In August the Stooges worked a New York crowd into a frenzy at Terminal 5 in Manhattan’s Hell’s Kitchen. For nearly 90 minutes, their famed stacks of Marshall amplifiers spewed ragged melodies, jackhammer drumbeats, and honorary Stooge Mike Watt’s throbbing bass lines as Pop skipped blithely across the stage, bolstering songs like “Skull Ring” with his smoky baritone, then shifting to a rabid snarl on classic numbers like “TV Eye” and “No Fun.” At one point he dove into the sea of adoring fans, disappearing momentarily before bobbing back to the surface to shout the lyrics of “Loose,” buttressed by the enthusiastic chorus of the crowd. Once again, Iggy Pop had obliterated the barrier between the artist and spectator.
“I still remain a person who does not feel well whenever called upon to participate in normal activities.”

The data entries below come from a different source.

(** X13: [userIOKeys] at the end of the input.  When the input holds no
    valid note, or holds one and then only words that are not, it never
    returns: no budget is enough.  When the input ends right after the
    first valid note, the failed extraction leaves [response] as it was and
    the new key is the old key. *)
Theorem userIOKeys_end_of_input (cin : istream) (cout : string)
    (junk junk2 : list string) (k1 : string) (fuel : nat) :
  Forall (fun w => validNote w = false) junk ->
  (pending cin = junk -> userIOKeys fuel cin cout = Raise step_limit) /\
  (junk2 <> [] -> Forall (fun w => validNote w = false) junk2 ->
   validNote k1 = true -> pending cin = (junk ++ k1 :: junk2)%list ->
   userIOKeys fuel cin cout = Raise step_limit) /\
  (validNote k1 = true -> pending cin = (junk ++ [k1])%list ->
   (List.length junk < fuel)%nat ->
   exists cin' key,
     userIOKeys fuel cin cout
       = Ret (cin',
              cout ++ welcome ++ prompts (S (List.length junk)) ++
              ask_new ++ prompt,
              key, key) /\
     Key_of (formatNote k1) = Ret key).
Proof.
  intros Hj. split; [|split].
  - intros Hp. unfold userIOKeys.
    rewrite (userIOKeys_loop_diverges fuel junk); auto.
  - intros Hne Hj2 Hk1 Hp. unfold userIOKeys.
    destruct (Nat.le_gt_cases fuel (List.length junk)) as [Hshort|Hlong].
    + rewrite (userIOKeys_loop_short fuel junk (k1 :: junk2)); auto.
    + destruct (userIOKeys_loop_found junk fuel cin (cout ++ welcome) "" k1
                  junk2 Hp Hj Hk1 Hlong) as (cin1 & -> & Hp1).
      cbn [bind].
      destruct (Key_of_total (formatNote k1)) as (oldKey & -> & _).
      cbn [bind].
      rewrite (userIOKeys_loop_diverges fuel junk2); auto.
      intros ->. congruence.
  - intros Hk1 Hp Hf. unfold userIOKeys.
    destruct (userIOKeys_loop_found junk fuel cin (cout ++ welcome) "" k1
                [] Hp Hj Hk1 Hf) as (cin1 & -> & Hp1).
    cbn [bind].
    destruct (Key_of_total (formatNote k1)) as (key & Hkey & _).
    rewrite Hkey. cbn [bind].
    destruct fuel as [|fuel]; [lia|].
    destruct (userIOKeys_loop_stale fuel cin1
                (((cout ++ welcome) ++ prompts (S (List.length junk)))
                 ++ ask_new) (formatNote k1) Hp1)
      as (cin2 & -> & _).
    { now rewrite validNote_formatNote_idem. }
    cbn [bind]. rewrite formatNote_formatNote, Hkey. cbn [bind].
    exists cin2, key. rewrite !append_assoc. auto.
Qed.

Lemma userIOKeys_end_of_input_witness :
  userIOKeys 100 (stringstream "H  moll") "" = Raise step_limit /\
  exists cin' cout key,
    userIOKeys 2 (stringstream "key: Eb ") "" = Ret (cin', cout, key, key).
Proof.
  destruct (userIOKeys_end_of_input (stringstream "H  moll") ""
              ["H"; "moll"] [] "" 100) as (H1 & _).
  { repeat constructor. }
  destruct (userIOKeys_end_of_input (stringstream "key: Eb ") ""
              ["key:"] [] "Eb" 2) as (_ & _ & H2).
  { repeat constructor. }
  split; [apply H1; reflexivity|].
  destruct H2 as (cin' & key & H & _); [reflexivity | reflexivity | cbn; lia|].
  exists cin'. eexists. exists key. exact H.
Defined.

(** ** Reading the tab *)

Lemma before_end_Forall (P : string -> Prop) (ls : list string) :
  Forall P ls -> Forall P (before_end ls).
Proof.
  induction 1 as [|l ls Hl Hls IH]; cbn [before_end]; [constructor|].
  destruct (String.eqb l "end"); constructor; assumption.
Qed.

“I’m interested in being able to do that while maintaining the formality of the dinner engagement,” he says with a hearty laugh. “There has been a tremendous change in the cybernetics of rock and roll over the past 50 years. If you look back to the mid- to late-’50s, you’ve got maybe Elvis or Eddie Cochran playing on a flat-bed truck in a gas station parking lot with presumably 1,200 doomed teenagers dancing, chewing gum and knifing each other while religious leaders burn records and make racial slurs about the music. Now, you’ve got thousands of people obediently shuffling into these concrete civic centers to sponge up something in places where nothing really happens.”

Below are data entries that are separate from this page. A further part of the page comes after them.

(** * mdasio: a little-endian wire codec over an io.Reader / io.Writer pair

    Shallow embedding of [mdasio.go] and the properties of its encode and
    decode operations.

    Conventions of the embedding.
    - A Go fixed-width integer is a [Z]; every conversion between widths is
      written out with [uint] (truncate to w bits) and [sint] (truncate and
      reinterpret as two's complement).  Go's [int] is [intSize] bits wide
      (32 or 64, depending on the platform); [intSize] is a parameter.
    - A [float32] is represented by its IEEE-754 bit pattern, which is all
      [math.Float32bits] and [math.Float32frombits] look at.
    - A Go [string] and a [[]byte] are both [list byte].
    - A Go function returning [(T, error)] returns a pair [T * option error]
      ([None] is [nil]); a call can also panic, or (for the retrying writer)
      never return, which the fuel-indexed model reports as [OutOfFuel].
    - The read side is an in-memory byte stream (the unread bytes); the
      write side is any implementation of the [Writer] interface.
    - [make] panics where [runtime.makeslice] does: on a negative length
      and on a size above [maxAlloc].  A machine that runs out of memory
      below that limit is not modelled. *)

From Stdlib Require Import ZArith List Lia Bool.
From coqutil Require Import Byte Word.LittleEndianList.
Import ListNotations.
Local Open Scope Z_scope.

(** ** Integers, errors, outcomes *)

(** [uintN(x)]: keep the low [w] bits. *)
Definition uint (w x : Z) : Z := x mod 2 ^ w.

(** [intN(x)]: keep the low [w] bits, read as two's complement. *)
Definition sint (w x : Z) : Z := (x + 2 ^ (w - 1)) mod 2 ^ w - 2 ^ (w - 1).

(** [ErrNoFullWrite] is the package's own error; [EOF] and [ErrUnexpectedEOF]
    are the two errors [io.ReadFull] produces on an exhausted stream;
    [IOError] stands for whatever else a reader or writer may return. *)
Inductive error : Type :=
| ErrNoFullWrite
| EOF
| ErrUnexpectedEOF
| IOError (code : Z).

Inductive panic : Type :=
| IndexOutOfRange
| SliceBoundsOutOfRange
| MakeLenOutOfRange.

Inductive outcome (A : Type) : Type :=
| Ret (a : A)
| Panic (p : panic)
| OutOfFuel.
Arguments Ret {A} a.
Arguments Panic {A} p.
Arguments OutOfFuel {A}.

(** ** Slices *)

Definition len {A} (l : list A) : Z := Z.of_nat (length l).

(** [runtime.maxAlloc], the largest number of bytes one allocation may
    have: 2^32 - 1 where pointers have 32 bits, 2^48 where they have 64
    (amd64, arm64). *)
Definition maxAlloc (intSize : Z) : Z :=
  if intSize =? 32 then 2 ^ 32 - 1 else 2 ^ 48.

(** The size in bytes of a slice value (pointer, length, capacity), the
    element of a [[][]float32]. *)
Definition sliceSize (intSize : Z) : Z := 3 * (intSize / 8).

(** [make([]T, n)] with every element [zero], for elements of [elemSize]
    bytes: [runtime.makeslice] panics when the length is negative or the
    [elemSize * n] bytes asked for are more than [maxAlloc].  (Running out
    of memory below that limit is not modelled.) *)
Definition make {A} (intSize elemSize : Z) (zero : A) (n : Z) : option (list A) :=
  if (n <? 0) || (maxAlloc intSize <? elemSize * n)
  then None
  else Some (repeat zero (Z.to_nat n)).

(** [b[lo:hi]] for a slice whose capacity equals its length. *)
Definition slice {A} (b : list A) (lo hi : Z) : option (list A) :=
  if (0 <=? lo) && (lo <=? hi) && (hi <=? len b)
  then Some (firstn (Z.to_nat (hi - lo)) (skipn (Z.to_nat lo) b))
  else None.

(** [b[i]] *)
Definition index {A} (b : list A) (i : Z) : option A :=
  if (0 <=? i) && (i <? len b) then nth_error b (Z.to_nat i) else None.

(** [b[i] = x] *)
Definition store {A} (b : list A) (i : Z) (x : A) : option (list A) :=
  if (0 <=? i) && (i <? len b)
  then Some (firstn (Z.to_nat i) b ++ x :: skipn (S (Z.to_nat i)) b)
  else None.

(** [copy(dst, src)] at offset 0, for [len(src) <= len(dst)]: what writing
    through the sub-slice [dst[:len(src)]] does to [dst]. *)
Definition overwrite (src dst : list byte) : list byte :=
  src ++ skipn (length src) dst.

(** ** Domain values *)

Record float32 : Type := Float32frombits { Float32bits : Z }.

Record Unit : Type := mkUnit { Id : list byte; Name : list byte; Type_ : list byte }.

Record Point : Type := mkPoint { Lat : float32; Lon : float32 }.

Definition Geometry : Type := list byte.

Record GridHeader : Type := mkGridHeader {
  N : Z;
  M : Z;
  MinLat : float32;
  MaxLat : float32;
  MinLon : float32;
  MaxLon : float32;
  StepLat : float32;
  StepLon : float32
}.

Record Grid : Type := mkGrid { header : GridHeader; Data : list (list float32) }.

Definition f0 : float32 := Float32frombits 0.

(** ** The [time] package, as far as the codec uses it

    A [time.Time] is an instant: whole seconds since the Unix epoch and the
    nanoseconds within that second.  Locations are not modelled. *)
Record Time : Type := mkTime { unixSec : Z; nsec : Z }.

(** [t.Unix()] *)
Definition Time_Unix (t : Time) : Z := unixSec t.

(** [time.Unix(sec, nsec)] *)
Definition time_Unix (sec ns : Z) : Time :=
  mkTime (sec + ns / 1000000000) (ns mod 1000000000).

(** [time.Time{}]: January 1, year 1, 00:00:00 UTC. *)
Definition zeroTime : Time := mkTime (-62135596800) 0.

Definition Duration : Type := Z.

(** ** The two ends of the stream *)

(** [io.Writer]: [Write s b] is one call [w.Write(b)] on a sink in state [s];
    it reports a byte count and an error and leaves the sink in a new state.
    Nothing is assumed about the count. *)
Class Writer (S : Type) : Type :=
  Write : S -> list byte -> (Z * option error) * S.

(** [io.ReadFull(rd, b)] on an in-memory reader holding [rd]: fills [b] from
    the stream.  Returns the buffer, the error and the unread rest.  With
    [len(b) = 0] nothing is read; an empty stream gives [EOF]; a stream
    shorter than [b] is copied into the front of [b] and gives
    [ErrUnexpectedEOF]. *)
Definition io_ReadFull (rd b : list byte) : (list byte * option error) * list byte :=
  if (length b =? 0)%nat then (b, None, rd)
  else if (length rd =? 0)%nat then (b, Some EOF, rd)
  else if (length rd <? length b)%nat
       then (overwrite rd b, Some ErrUnexpectedEOF, [])
       else (firstn (length b) rd, None, skipn (length b) rd).

Record MdasIO (S : Type) : Type := mkMdasIO {
  r : list byte;
  w : S;
  buf : list byte
}.
Arguments mkMdasIO {S} r w buf.
Arguments r {S} m.
Arguments w {S} m.
Arguments buf {S} m.

Definition NewMdasIO {S} (rd : list byte) (wr : S) : MdasIO S :=
  mkMdasIO rd wr (repeat Byte.x00 8).

(** ** A small state monad with panics and divergence *)

Definition IO (S A : Type) : Type := MdasIO S -> outcome (A * MdasIO S).

Definition ret {S A} (a : A) : IO S A := fun m => Ret (a, m).

Definition bind {S A B} (c : IO S A) (k : A -> IO S B) : IO S B :=
  fun m => match c m with
           | Ret (a, m') => k a m'
           | Panic p => Panic p
           | OutOfFuel => OutOfFuel
           end.

Definition raise {S A} (p : panic) : IO S A := fun _ => Panic p.

Notation "x <- c ;; k" := (bind c (fun x => k))
  (at level 61, c at next level, right associativity).
Notation "' p <- c ;; k" := (bind c (fun x => let p := x in k))
  (at level 61, p pattern, c at next level, right associativity).
Notation "c ;; k" := (bind c (fun _ => k))
  (at level 61, right associativity).

(** [if x, err = c; err != nil { return partial(x), err }] followed by [k x]. *)
Definition try {S A B} (c : IO S (A * option error)) (partial : A -> B)
    (k : A -> IO S (B * option error)) : IO S (B * option error) :=
  ' (a, err) <- c ;;
  match err with
  | Some e => ret (partial a, Some e)
  | None => k a
  end.

Section Codec.
Context {S : Type} {W : Writer S}.
Variable intSize : Z.

Local Abbreviation IO := (IO S).

(** Go's [int] arithmetic. *)
Definition int_mul (a b : Z) : Z := sint intSize (a * b).
Definition int_add (a b : Z) : Z := sint intSize (a + b).

(** [io.ReadFull(m.r, m.buf[:k])] *)
Definition readBuf (k : nat) : IO (option error) := fun m =>
  let '(b, err, rd) := io_ReadFull (r m) (firstn k (buf m)) in
  Ret (err, mkMdasIO rd (w m) (overwrite b (buf m))).

(** [io.ReadFull(m.r, b)] for a buffer [b] of the caller. *)
Definition readInto (b : list byte) : IO (list byte * option error) := fun m =>
  let '(b', err, rd) := io_ReadFull (r m) b in
  Ret ((b', err), mkMdasIO rd (w m) (buf m)).

(** [m.buf[:k]] *)
Definition getBuf (k : nat) : IO (list byte) := fun m => Ret (firstn k (buf m), m).

(** [binary.LittleEndian.PutUintN(m.buf[:k], x)] and [m.buf[0] = x] *)
Definition putBuf (bs : list byte) : IO unit := fun m =>
  Ret (tt, mkMdasIO (r m) (w m) (overwrite bs (buf m))).

(** [m.w.Write(b)] *)
Definition sinkWrite (b : list byte) : IO (Z * option error) := fun m =>
  let '(res, s) := Write (w m) b in Ret (res, mkMdasIO (r m) s (buf m)).

(** *** Decoding *)

Definition ReadBool : IO (bool * option error) :=
  err <- readBuf 1 ;;
  match err with
  | Some e => ret (false, Some e)
  | None => b <- getBuf 1 ;; ret (negb (le_combine b =? 0), None)
  end.

Definition ReadInt16 : IO (Z * option error) :=
  err <- readBuf 2 ;;
  match err with
  | Some e => ret (0, Some e)
  | None => b <- getBuf 2 ;; ret (sint 16 (le_combine b), None)
  end.

Definition ReadInt : IO (Z * option error) :=
  err <- readBuf 4 ;;
  match err with
  | Some e => ret (0, Some e)
  | None => b <- getBuf 4 ;; ret (sint intSize (le_combine b), None)
  end.

Definition ReadInt64 : IO (Z * option error) :=
  err <- readBuf 8 ;;
  match err with
  | Some e => ret (0, Some e)
  | None => b <- getBuf 8 ;; ret (sint 64 (le_combine b), None)
  end.

Definition ReadFloat : IO (float32 * option error) :=
  err <- readBuf 4 ;;
  match err with
  | Some e => ret (f0, Some e)
  | None => b <- getBuf 4 ;; ret (Float32frombits (le_combine b), None)
  end.

Definition ReadString : IO (list byte * option error) :=
  try ReadInt (fun _ => []) (fun strLen =>
    match make intSize 1 Byte.x00 strLen with
    | None => raise MakeLenOutOfRange
    | Some newBuf =>
        ' (b, err) <- readInto newBuf ;;
        match err with
        | Some e => ret ([], Some e)
        | None => ret (b, None)
        end
    end).

Definition ReadDate : IO (Time * option error) :=
  try ReadInt64 (fun _ => zeroTime) (fun sec => ret (time_Unix sec 0, None)).

Definition ReadDuration : IO (Duration * option error) :=
  try ReadInt64 (fun _ => 0) (fun ns => ret (ns, None)).

Definition ReadPoint : IO (Point * option error) :=
  try ReadFloat (fun lat => mkPoint lat f0) (fun lat =>
  try ReadFloat (fun lon => mkPoint lat lon) (fun lon =>
  ret (mkPoint lat lon, None))).

Definition ReadGeometry : IO (Geometry * option error) := ReadString.

Definition ReadUnit : IO (Unit * option error) :=
  try ReadString (fun id => mkUnit id [] []) (fun id =>
  try ReadString (fun name => mkUnit id name []) (fun name =>
  try ReadString (fun ty => mkUnit id name ty) (fun ty =>
  ret (mkUnit id name ty, None)))).

(** The header part of [ReadGrid]: the [if ... else if ...] chain.  Each
    field is assigned before its error is looked at, so on failure the
    grid returned holds the fields decoded so far. *)
Definition ReadGrid_header : IO (Grid * option error) :=
  let g n mm a b c d e f := mkGrid (mkGridHeader n mm a b c d e f) [] in
  try ReadInt   (fun n => g n 0 f0 f0 f0 f0 f0 f0) (fun n =>
  try ReadInt   (fun mm => g n mm f0 f0 f0 f0 f0 f0) (fun mm =>
  try ReadFloat (fun a => g n mm a f0 f0 f0 f0 f0) (fun a =>
  try ReadFloat (fun b => g n mm a b f0 f0 f0 f0) (fun b =>
  try ReadFloat (fun c => g n mm a b c f0 f0 f0) (fun c =>
  try ReadFloat (fun d => g n mm a b c d f0 f0) (fun d =>
  try ReadFloat (fun e => g n mm a b c d e f0) (fun e =>
  try ReadFloat (fun f => g n mm a b c d e f) (fun f =>
  ret (g n mm a b c d e f, None))))))))).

Raised in small-town Ypsilanti, Mich., Iggy Pop started playing rock ‘n’ roll in junior high as the drummer for the Megaton Three, a duo with guitarist Jim McLaughlin. Back then, he was known by his birth name, James Newell Osterberg Jr. In high school, he and McLaughlin formed the Iguanas, a quintet that opened for the Shangri-Las and the Four Tops. Osterberg remained in the group while attending a semester at the University of Michigan, but he grew tired of the Iguanas’ trendy emulation of British rock and instead joined the Prime Movers, a freewheeling blues ensemble from Ann Arbor. His new bandmates called him “Iguana,” a caustic reference to his stint with a mainstream act. Over time, the insulting nickname was shortened to “Iggy.”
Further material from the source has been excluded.